Debiasing 6-DOF IMU via Hierarchical Learning of Continuous Bias Dynamics
Ben Liu, Tzu-Yuan Lin, Wei Zhang, Maani Ghaffari
TL;DR
Low-cost IMUs suffer time-varying biases that degrade state estimation. The authors model explicit bias dynamics as a neural ordinary differential equation (NODE) on a Lie group, with continuous control inputs from measurements and pose-ground-truth supervision, enabling online debiasing without bias ground truth. A hierarchical training scheme with Lie-algebra embeddings and a cubic Hermite spline for inputs yields improved orientation and velocity estimates, demonstrated on EUROC, TUM-VI, and a Fetch dataset in IMU-only and VIO scenarios. This approach provides robust, device-specific IMU debiasing that enhances downstream odometry under challenging conditions and motions.
Abstract
This paper develops a deep learning approach to the online debiasing of IMU gyroscopes and accelerometers. Most existing methods rely on implicitly learning a bias term to compensate for raw IMU data. Explicit bias learning has recently shown its potential as a more interpretable and motion-independent alternative.
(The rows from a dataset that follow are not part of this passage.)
(* ===== verification/ActionServer.v ===== *)
(** * The action server wrapper ([nav2_util/simple_action_server.hpp])

    [SimpleActionServer] serves one goal at a time in a worker thread and keeps at most
    one more goal pending, which preempts the current one. The handles of goals belong to
    the action library and are a parameter ([GoalHandles]). A method that holds the mutex
    is one step; the worker, the callbacks of the executor and a thread that deactivates
    the server interleave between them, and [step] is the relation of their steps. *)

From stdpp Require Import base option list numbers relations.
From Stdlib Require Import ZArith Lia.
From S2P Require Import Prelude.

Module ActionServer.

(** ** Goal handles

  A handle is a shared pointer to an object of the library, a number here; [W] is the
  state of these objects, [G] and [R] are the goals and results of the action. *)
Class GoalHandles (W G R F : Type) : Type := {
  h_is_active : nat -> W -> bool;
  h_is_canceling : nat -> W -> bool;
  h_get_goal : nat -> W -> G;
  h_get_goal_id : nat -> W -> Z;
  h_abort : nat -> R -> W -> W;
  h_canceled : nat -> R -> W -> W;
  h_succeed : nat -> R -> W -> W;
  h_publish_feedback : nat -> F -> W -> W;
  empty_result : R }.

(** What the library documents: the three final calls end the goal of their handle and
    touch no other, feedback changes no state, and a goal being cancelled is active. *)
Class GoalHandleLaws (W G R F : Type) `{GoalHandles W G R F} : Prop := {
  law_abort h r w h' : h_is_active h' (h_abort h r w) = negb (bool_decide (h' = h)) && h_is_active h' w;
  law_canceled h r w h' : h_is_active h' (h_canceled h r w) = negb (bool_decide (h' = h)) && h_is_active h' w;
  law_succeed h r w h' : h_is_active h' (h_succeed h r w) = negb (bool_decide (h' = h)) && h_is_active h' w;
  law_feedback h f w h' : h_is_active h' (h_publish_feedback h f w) = h_is_active h' w }.

(** Where the worker is: no task was ever started, the last task has ended, before the
    condition of the loop, in the execute callback, after it returned, after it threw, or
    out of the loop but not yet ended. The future is ready only when the task has ended. *)
Inductive task : Type := NoTask | Ended | AtCondition | InCallback | Returned | Threw | Leaving.

#[export] Instance task_eq_dec : EqDecision task.
Proof. solve_decision. Defined.

(** Where the thread in [deactivate] is: not in it, before it looks for a future, waiting
    for the future to be ready, or past its deadline and about to terminate the goals. *)
Inductive stopper : Type := NotStopping | Stopping | Waiting | Deadline.

#[export] Instance stopper_eq_dec : EqDecision stopper.
Proof. solve_decision. Defined.

Inductive GoalResponse : Type := REJECT | ACCEPT_AND_EXECUTE.
Inductive CancelResponse : Type := REJECT_CANCEL | ACCEPT_CANCEL.

Section Server.
Context {W G R F : Type} `{!GoalHandles W G R F}.

(** [completions] counts the calls of the completion callback, when there is one. *)
Record server : Type := mk_server {
  current_handle : option nat;
  pending_handle : option nat;
  preempt_requested : bool;
  server_active : bool;
  stop_execution : bool;
  worker : task;
  deactivating : stopper;
  completions : nat;
  handles : W }.

(** A new server over handles [w]. *)
Definition new (w : W) : server := mk_server None None false false false NoTask NotStopping 0 w.

Definition set_current (h : option nat) (s : server) : server :=
  mk_server h (pending_handle s) (preempt_requested s) (server_active s) (stop_execution s)
    (worker s) (deactivating s) (completions s) (handles s).
Definition set_pending (h : option nat) (s : server) : server :=
  mk_server (current_handle s) h (preempt_requested s) (server_active s) (stop_execution s)
    (worker s) (deactivating s) (completions s) (handles s).
Definition set_preempt (b : bool) (s : server) : server :=
  mk_server (current_handle s) (pending_handle s) b (server_active s) (stop_execution s)
    (worker s) (deactivating s) (completions s) (handles s).
Definition set_flags (active stop : bool) (s : server) : server :=
  mk_server (current_handle s) (pending_handle s) (preempt_requested s) active stop
    (worker s) (deactivating s) (completions s) (handles s).
Definition set_worker (t : task) (s : server) : server :=
  mk_server (current_handle s) (pending_handle s) (preempt_requested s) (server_active s)
    (stop_execution s) t (deactivating s) (completions s) (handles s).
Definition set_deactivating (d : stopper) (s : server) : server :=
  mk_server (current_handle s) (pending_handle s) (preempt_requested s) (server_active s)
    (stop_execution s) (worker s) d (completions s) (handles s).
Definition set_handles (w : W) (s : server) : server :=
  mk_server (current_handle s) (pending_handle s) (preempt_requested s) (server_active s)
    (stop_execution s) (worker s) (deactivating s) (completions s) w.

(** [completion_callback_()]. *)
Definition complete (s : server) : server :=
  mk_server (current_handle s) (pending_handle s) (preempt_requested s) (server_active s)
    (stop_execution s) (worker s) (deactivating s) (Datatypes.S (completions s)) (handles s).

Definition is_active (h : option nat) (s : server) : bool :=
  match h with Some h => h_is_active h (handles s) | None => false end.

(** [terminate] on the goal of [h]; the caller resets the variable that holds it. *)
Definition end_goal (h : nat) (result : R) (w : W) : W :=
  if h_is_canceling h w then h_canceled h result w else h_abort h result w.

Definition terminate_current_handle (result : R) (s : server) : server :=
  match current_handle s with
  | Some h => if h_is_active h (handles s) then set_current None (set_handles (end_goal h result (handles s)) s) else s
  | None => s
  end.

Definition terminate_pending_handle (result : R) (s : server) : server :=
  match pending_handle s with
  | Some h => if h_is_active h (handles s) then set_pending None (set_handles (end_goal h result (handles s)) s) else s
  | None => s
  end.

Definition is_running (s : server) : bool :=
  match worker s with NoTask | Ended => false | _ => true end.

(** ** What a client of the class calls *)

Definition is_server_active (s : server) : bool := server_active s.
Definition is_preempt_requested (s : server) : bool := preempt_requested s.

Definition accept_pending_goal (s : server) : option G * server :=
  match pending_handle s with
  | Some p =>
      if h_is_active p (handles s) then
        let s :=
          match current_handle s with
          | Some c => if h_is_active c (handles s) && negb (bool_decide (c = p))
                      then set_handles (h_abort c empty_result (handles s)) s else s
          | None => s
          end in
        let s := set_preempt false (set_pending None (set_current (Some p) s)) in
        (Some (h_get_goal p (handles s)), s)
      else (None, s)
  | None => (None, s)
  end.

Definition terminate_pending_goal (s : server) : server :=
  if is_active (pending_handle s) s
  then set_preempt false (terminate_pending_handle empty_result s) else s.

Definition get_current_goal (s : server) : option G :=
  match current_handle s with
  | Some h => if h_is_active h (handles s) then Some (h_get_goal h (handles s)) else None
  | None => None
  end.

(** [None] is the empty identifier. *)
Definition get_current_goal_id (s : server) : option Z :=
  match current_handle s with
  | Some h => if h_is_active h (handles s) then Some (h_get_goal_id h (handles s)) else None
  | None => None
  end.

Definition get_pending_goal (s : server) : option G :=
  match pending_handle s with
  | Some h => if h_is_active h (handles s) then Some (h_get_goal h (handles s)) else None
  | None => None
  end.

Definition is_cancel_requested (s : server) : bool :=
  match current_handle s with
  | None => false
  | Some c =>
      match pending_handle s with
      | Some p => h_is_canceling p (handles s)
      | None => h_is_canceling c (handles s)
      end
  end.

Definition terminate_all (result : R) (s : server) : server :=
  set_preempt false (terminate_pending_handle result (terminate_current_handle result s)).

Definition terminate_current (result : R) (s : server) : server := terminate_current_handle result s.

Definition succeeded_current (result : R) (s : server) : server :=
  match current_handle s with
  | Some h => if h_is_active h (handles s) then set_current None (set_handles (h_succeed h result (handles s)) s) else s
  | None => s
  end.

Definition publish_feedback (feedback : F) (s : server) : server :=
  match current_handle s with
  | Some h => if h_is_active h (handles s) then set_handles (h_publish_feedback h feedback (handles s)) s else s
  | None => s
  end.

(** ** What the action library calls *)

Definition handle_goal (s : server) : GoalResponse :=
  if negb (server_active s) then REJECT else ACCEPT_AND_EXECUTE.

Definition handle_cancel (h : nat) (s : server) : CancelResponse :=
  if negb (h_is_active h (handles s)) then REJECT_CANCEL else ACCEPT_CANCEL.

(** Starting the task ends in front of the condition of its loop. *)
Definition handle_accepted (h : nat) (s : server) : server :=
  if is_active (current_handle s) s || is_running s then
    let s := if is_active (pending_handle s) s then terminate_pending_handle empty_result s else s in
    set_preempt true (set_pending (Some h) s)
  else
    let s := if is_active (pending_handle s) s
             then set_preempt false (terminate_pending_handle empty_result s) else s in
    set_worker AtCondition (set_current (Some h) s).

(** ** The worker *)

(** The condition of the loop of [work]; [ok] is [rclcpp::ok()]. *)
Definition work_condition (ok : bool) (s : server) : server :=
  if ok && negb (stop_execution s) && is_active (current_handle s) s
  then set_worker InCallback s else set_worker Leaving s.

(** After an exception of the callback. *)
Definition work_threw (has_completion : bool) (s : server) : server :=
  let s := terminate_all empty_result s in
  set_worker Leaving (if has_completion then complete s else s).

(** After the callback returned, under the lock. *)
Definition work_returned (has_completion : bool) (s : server) : server :=
  if stop_execution s then
    let s := terminate_all empty_result s in
    set_worker Leaving (if has_completion then complete s else s)
  else
    let s := if is_active (current_handle s) s then
               let s := terminate_current_handle empty_result s in
               if has_completion then complete s else s
             else s in
    if is_active (pending_handle s) s then set_worker AtCondition (snd (accept_pending_goal s))
    else set_worker Leaving s.

(** ** Activation *)

Definition activate (s : server) : server := set_flags true false s.

(** The blocks of [deactivate]: the flags, the test for a future, and the rounds of the
    wait, which ends when the task has ended and terminates the goals after the deadline. *)
Definition deactivate_flags (s : server) : server := set_deactivating Stopping (set_flags false true s).

Definition deactivate_future (s : server) : server :=
  set_deactivating (match worker s with NoTask => NotStopping | _ => Waiting end) s.

Definition deactivate_wait (deadline_passed : bool) (s : server) : server :=
  if is_running s then (if deadline_passed then set_deactivating Deadline s else s)
  else set_deactivating NotStopping s.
However, it remains underexplored and faces challenges, particularly the need for ground truth bias data, which is rarely available. To address this, we propose a neural ordinary differential equation (NODE) framework that explicitly models continuous bias dynamics, requiring only pose ground truth, often available in datasets. This is achieved by extending the canonical NODE framework to the matrix Lie group for IMU kinematics with a hierarchical training strategy. The validation on two public datasets and one real-world experiment demonstrates significant accuracy improvements in IMU measurements, reducing errors in both pure IMU integration and visual-inertial odometry.